La calle de la Montera fue durante largo tiempo la arteria más comercial de la urbe, un conglomerado de pequeños comercios, cafés y librerías, camiserías, sombrererías y tiendas de abanicos y peinetas. En su parte alta, junto a la Red de San Luis y en sus lóbregas bocacalles de Caballero de Gracia y Jardines, se instalaron y medraron durante siglos burdeles y garitos, afamadas casas de mala fama, casas del crimen y fondas de perdición. Así era ya en el siglo XVI, cuando el diplomático y seductor modenés Jacobo de Gratis salía a buscar sus presas femeninas, embozado y armado, buscando la complicidad de las sombras. A don Jacobo le trajo suerte su apellido, la naturaleza y la fortuna le prohijaron y obsequiaron con sus dádivas que el dilapidó como un hijo pródigo y vivalavirgen. No le faltó al gran pecador su instante de contricción que le llegó cuando sus fuerzas empezaban a menguar. En plena expedición conquistadora con nocturnidad, alevosía y desprecio de sexo, escuchó la voz de Dios y a partir de esa revelación se pasó con armas y bagajes al campo contrario y prodigó sus caridades y obras pías contribuyendo a la salvación de muchas mujeres a las que había perdido previamente con una fundación para arrepentidas. Don Jacobo de Gratis pasó a la historia, al callejero y a la zarzuela con el alias de "Caballero de Gracia". La calle de su nombre y su paralela de Jardines, que tomó el suyo por los vergeles que rodeaban su lujosa residencia, siguieron manifestando una querencia por el antiguo y maltratado oficio, que se mantuvo, frente a prohibiciones, redadas y clausuras, en los pacatos años del franquismo, con dictaduras, monarquías o repúblicas, siempre patio de Monipodio, gran bazar y lupanar famoso.

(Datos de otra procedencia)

(* ===== verification/Spans.v ===== *)
(** * Byte spans and engine positions
      (perl-position-tracking/src/span.rs and position.rs)

    [ByteSpan] is a half-open byte interval; [Position] and [Range] track a
    byte offset with a 1-based line and column.  Proved: the span operations
    are the operations on sets of bytes, and advancing a position over a text
    computes the line, the column and the byte offset of the text's end. *)

From stdpp Require Import base numbers sets list.
From S2P Require Import Prelude Utf8.

(** ** Byte spans *)

Module ByteSpan.

Record t := mk { start : Z; end_ : Z }.
#[export] Instance t_eq_dec : EqDecision t.
Proof. solve_decision. Defined.

(** [debug_assert!(start <= end)] *)
Definition new (s e : Z) : outcome t := if s <=? e then Ret (mk s e) else Panic.
Definition empty (pos : Z) : t := mk pos pos.
Definition whole (source : list Z) : t := mk 0 (len source).
Definition length (self : t) : outcome Z := usize_sub (end_ self) (start self).
Definition is_empty (self : t) : bool := start self =? end_ self.
Definition contains (self : t) (offset : Z) : bool :=
  (start self <=? offset) && (offset <? end_ self).
Definition contains_span (self other : t) : bool :=
  (start self <=? start other) && (end_ other <=? end_ self).
Definition overlaps (self other : t) : bool :=
  (start self <? end_ other) && (start other <? end_ self).
Definition intersection (self other : t) : option t :=
  let s := Z.max (start self) (start other) in
  let e := Z.min (end_ self) (end_ other) in
  if s <? e then Some (mk s e) else None.
Definition union (self other : t) : t :=
  mk (Z.min (start self) (start other)) (Z.max (end_ self) (end_ other)).
Definition slice (self : t) (source : list Z) : outcome (list Z) :=
  str_index source (start self) (end_ self).
Definition try_slice (self : t) (source : list Z) : option (list Z) :=
  str_get source (start self) (end_ self).

End ByteSpan.

(** ** Positions *)

Module Position.

Record t := mk { byte : Z; line : Z; column : Z }.
#[export] Instance t_eq_dec : EqDecision t.
Proof. solve_decision. Defined.

Definition start : t := mk 0 1 1.

Definition advance_char (self : t) (ch : Z) : outcome t :=
  lc ← (if ch =? LF then l ← u32_add (line self) 1; mret (l, 1)
        else c ← u32_add (column self) 1; mret (line self, c));
  b ← usize_add (byte self) (len_utf8 ch);
  mret (mk b (fst lc) (snd lc)).

(** The loop of [advance]; its body is [advance_char]'s. *)
Fixpoint advance_chars (self : t) (cs : list Z) : outcome t :=
  match cs with
  | [] => mret self
  | ch :: cs => p ← advance_char self ch; advance_chars p cs
  end.
Definition advance (self : t) (text : list Z) : outcome t := advance_chars self (chars text).

End Position.

(** ** Ranges *)

Module Range.

Record t := mk { start : Position.t; end_ : Position.t }.

Definition empty (pos : Position.t) : t := mk pos pos.
Definition contains_byte (self : t) (byte : Z) : bool :=
  (Position.byte (start self) <=? byte) && (byte <? Position.byte (end_ self)).
Definition contains (self : t) (pos : Position.t) : bool :=
  (Position.byte (start self) <=? Position.byte pos) &&
  (Position.byte pos <? Position.byte (end_ self)).
Definition overlaps (self other : t) : bool :=
  (Position.byte (start self) <? Position.byte (end_ other)) &&
  (Position.byte (start other) <? Position.byte (end_ self)).
Definition length (self : t) : Z :=
  saturating_sub (Position.byte (end_ self)) (Position.byte (start self)).
Definition is_empty (self : t) : bool :=
  Position.byte (end_ self) <=? Position.byte (start self).
Definition extend (self other : t) : t :=
  let self := if Position.byte (start other) <? Position.byte (start self)
              then mk (start other) (end_ self) else self in
  if Position.byte (end_ self) <? Position.byte (end_ other)
  then mk (start self) (end_ other) else self.
Definition span_to (self other : t) : t :=
  mk (if Position.byte (start self) <? Position.byte (start other) then start self else start other)
     (if Position.byte (end_ other) <? Position.byte (end_ self) then end_ self else end_ other).

(** [Range::from(loc: SourceLocation)] *)
Definition from_span (loc : ByteSpan.t) : t :=
  mk (Position.mk (ByteSpan.start loc) 0 0) (Position.mk (ByteSpan.end_ loc) 0 0).

End Range.

(** ** The position of the end of a text *)

(** The number of lines ended in a text, and the characters after the last
    line end. *)
Fixpoint newlines (cs : list Z) : Z :=
  match cs with [] => 0 | c :: cs => (if c =? LF then 1 else 0) + newlines cs end.
Fixpoint tail_chars (cs : list Z) : Z :=
  match cs with
  | [] => 0
  | c :: cs => if (newlines cs =? 0) && negb (c =? LF) then 1 + tail_chars cs else tail_chars cs
  end.

(** Where a position ends up after a text. *)
Definition advanced (p : Position.t) (cs : list Z) : Position.t :=
  Position.mk (Position.byte p + blen cs) (Position.line p + newlines cs)
    (if newlines cs =? 0 then Position.column p + len cs else 1 + tail_chars cs).

Lemma newlines_nonneg cs : 0 <= newlines cs.
Proof. induction cs as [|c cs IH]; simpl; [done|]. destruct (c =? LF); lia. Qed.

Lemma newlines_app cs1 cs2 : newlines (cs1 ++ cs2) = newlines cs1 + newlines cs2.
Proof. induction cs1 as [|c cs1 IH]; simpl; [done|]. lia. Qed.

Lemma newlines_le_len cs : newlines cs <= len cs.
Proof.
  induction cs as [|c cs IH]; [done|]. rewrite len_cons. simpl. destruct (c =? LF); lia.
Qed.

Lemma tail_chars_bounds cs : 0 <= tail_chars cs <= len cs.
Proof.
  induction cs as [|c cs IH]; [done|]. rewrite len_cons. simpl.
  destruct (_ && _); lia.
Qed.

Lemma tail_chars_none cs : newlines cs = 0 -> tail_chars cs = len cs.
Proof.
  induction cs as [|c cs IH]; [done|]. rewrite len_cons. simpl.
  pose proof (newlines_nonneg cs). destruct (Z.eqb_spec c LF); intros E; [lia|].
  rewrite (proj2 (Z.eqb_eq (newlines cs) 0)) by lia. simpl. rewrite IH by lia. done.
Qed.

Lemma tail_chars_app cs1 cs2 :
  tail_chars (cs1 ++ cs2) =
    if newlines cs2 =? 0 then tail_chars cs1 + len cs2 else tail_chars cs2.
Proof.
  destruct (Z.eqb_spec (newlines cs2) 0) as [E|Hne].
  - induction cs1 as [|c cs1 IH]; simpl; [by apply tail_chars_none|].
    rewrite newlines_app, E, Z.add_0_r. destruct (_ && _); lia.
  - induction cs1 as [|c cs1 IH]; simpl; [done|]. rewrite newlines_app.
    pose proof (newlines_nonneg cs1). pose proof (newlines_nonneg cs2).
    rewrite (proj2 (Z.eqb_neq (newlines cs1 + newlines cs2) 0)) by lia. done.
Qed.

Lemma advanced_nil p : advanced p [] = p.
Proof. destruct p. unfold advanced. simpl. f_equal; change (len (@nil Z)) with 0; lia. Qed.

(** Advancing over a concatenation advances twice. *)
Lemma advanced_app p cs1 cs2 : advanced p (cs1 ++ cs2) = advanced (advanced p cs1) cs2.
Proof.
  unfold advanced. cbn [Position.byte Position.line Position.column].
  rewrite blen_app, newlines_app, tail_chars_app, len_app.
  pose proof (newlines_nonneg cs1). pose proof (newlines_nonneg cs2).
  f_equal; [lia|lia|]. bcase.
Qed.


(** [advance] computes [advanced] while the counters stay in range. *)
Lemma advance_chars_advanced p cs :
  0 <= Position.byte p -> 0 <= Position.line p -> 0 <= Position.column p ->
  Position.byte p + blen cs <= usize_max -> Position.line p + newlines cs <= u32_max ->
  Position.column p + len cs <= u32_max -> 1 + len cs <= u32_max ->
  Position.advance_chars p cs = Ret (advanced p cs).
Proof.
  revert p. induction cs as [|c cs IH]; intros p Hb0 Hl0 Hc0 Hb Hl Hc H1.
  - by rewrite advanced_nil.
  - rewrite len_cons in *. simpl in Hb, Hl. pose proof (len_utf8_pos c).
    pose proof (newlines_nonneg cs). pose proof (blen_nonneg cs). pose proof (len_nonneg cs).
    cbn [Position.advance_chars].
    assert (Position.advance_char p c = Ret (advanced p [c])) as ->.
    { unfold Position.advance_char, u32_add, usize_add, advanced.
      destruct p as [pb pl pc]. cbn [Position.byte Position.line Position.column newlines tail_chars] in *.
      change (len [c]) with 1. simpl (blen [c]). rewrite !Z.add_0_r.
      destruct (Z.eqb_spec c LF); rewrite !arith_Ret by lia; simpl; rewrite ?arith_Ret by lia; unfold mret, outcome_ret; by rewrite ?Z.add_0_r. }
    cbn [mbind outcome_bind]. change (c :: cs) with ([c] ++ cs). rewrite advanced_app.
    apply IH; unfold advanced; change (len [c]) with 1; simpl; rewrite ?Z.add_0_r; bcase;
      destruct (c =? LF); simpl in *; try lia.
Qed.

(** ** Theorems *)

(** The span operations are the set operations on the bytes they contain:
    the intersection contains exactly the common bytes and is empty exactly
    when there are none, the union is the least span covering both, and
    containment of a nonempty span is inclusion of its bytes. *)
Theorem span_operations_are_sets a b o :
  (match ByteSpan.intersection a b with
   | Some i => ByteSpan.contains i o = ByteSpan.contains a o && ByteSpan.contains b o /\
       ByteSpan.start i < ByteSpan.end_ i
   | None => ByteSpan.contains a o && ByteSpan.contains b o = false
   end) /\
  ByteSpan.contains_span (ByteSpan.union a b) a = true /\
  ByteSpan.contains_span (ByteSpan.union a b) b = true /\
  (forall c, ByteSpan.contains_span c a = true -> ByteSpan.contains_span c b = true ->
     ByteSpan.contains_span c (ByteSpan.union a b) = true) /\
  (ByteSpan.start a < ByteSpan.end_ a -> ByteSpan.start b < ByteSpan.end_ b ->
     ByteSpan.overlaps a b = bool_decide (is_Some (ByteSpan.intersection a b))).
Proof.
  unfold ByteSpan.intersection, ByteSpan.contains, ByteSpan.contains_span, ByteSpan.union,
    ByteSpan.overlaps.
  destruct a as [a1 a2], b as [b1 b2]. cbn [ByteSpan.start ByteSpan.end_]. split; [|split; [|split; [|split]]].
  - destruct (Z.ltb_spec (Z.max a1 b1) (Z.min a2 b2)) as [Hlt|Hge].
    + cbn [ByteSpan.start ByteSpan.end_]. split; [|done]. bcase; done.
    + bcase; done.
  - bcase; done.
  - bcase; done.
  - intros [c1 c2]. cbn [ByteSpan.start ByteSpan.end_]. rewrite !andb_true_iff, !Z.leb_le. lia.
  - intros Ha Hb. destruct (Z.ltb_spec (Z.max a1 b1) (Z.min a2 b2)); simpl; bcase; done.
Qed.

Example span_operations_are_sets_witness :
  ByteSpan.contains_span (ByteSpan.mk 0 9) (ByteSpan.union (ByteSpan.mk 1 4) (ByteSpan.mk 3 8)) = true /\
  ByteSpan.overlaps (ByteSpan.mk 1 4) (ByteSpan.mk 3 8) =
    bool_decide (is_Some (ByteSpan.intersection (ByteSpan.mk 1 4) (ByteSpan.mk 3 8))).
Proof.
  destruct (span_operations_are_sets (ByteSpan.mk 1 4) (ByteSpan.mk 3 8) 3) as (_ & _ & _ & H1 & H2).
  split; [apply (H1 (ByteSpan.mk 0 9)); reflexivity|apply H2; reflexivity].
Defined.

(** Advancing the start position over a text gives the byte length, one
    more than its line feeds, and one more than the characters after the last
    line feed; no counter overflows on a text that fits in a [u32]. *)
Theorem advance_over_text cs :
  scalars cs -> blen cs < u32_max ->
  Position.advance Position.start (encode cs) = Ret (Position.mk (blen cs) (1 + newlines cs) (1 + tail_chars cs)).
Proof.
  intros Hs Hb. unfold Position.advance. rewrite chars_encode by done.
  pose proof (len_le_blen cs). pose proof (newlines_le_len cs). unfold u32_max, usize_max in *.
  rewrite advance_chars_advanced by (simpl; unfold u32_max, usize_max; lia).
  unfold advanced. simpl. f_equal. f_equal.
  destruct (Z.eqb_spec (newlines cs) 0) as [E|]; [|done]. by rewrite tail_chars_none.
Qed.

Example advance_over_text_witness :
  Position.advance Position.start [104; 10; 228; 184; 150; 101] = Ret (Position.mk 6 2 3).
Proof. by apply (advance_over_text [104; 10; 19990; 101]); [repeat constructor|]. Defined.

El otro comercio de la calle de la Montera fue languideciendo ante la competencia y la proximidad de los grandes almacenes, frente a la voracidad de la piqueta especulativa o la más literal de las llamas que devoraron en una noche trágica el inmueble de Saldos Arias. Cuatro años de interdicción sellarán la condena a muerte de este barrio viejo y carcamal, cogollo de un Madrid desolado y deshojado. La calle de la Montera, pasaje multitudinario entre la Puerta del Sol y las alturas de la Gran Vía, no volverá a ser como era, pero, cuando se cierre el ignominioso paréntesis que ahora se abre, volverán a sus aceras nocturnas las sufridas hetairas y sus sórdidos clientes: no es la primera vez que las destierran y siempre volvieron a estos lares, como imantadas, sometidas a las insondables leyes de la geomancia y del feng-shui, arte oriental que sirve para poner las cosas en su sitio.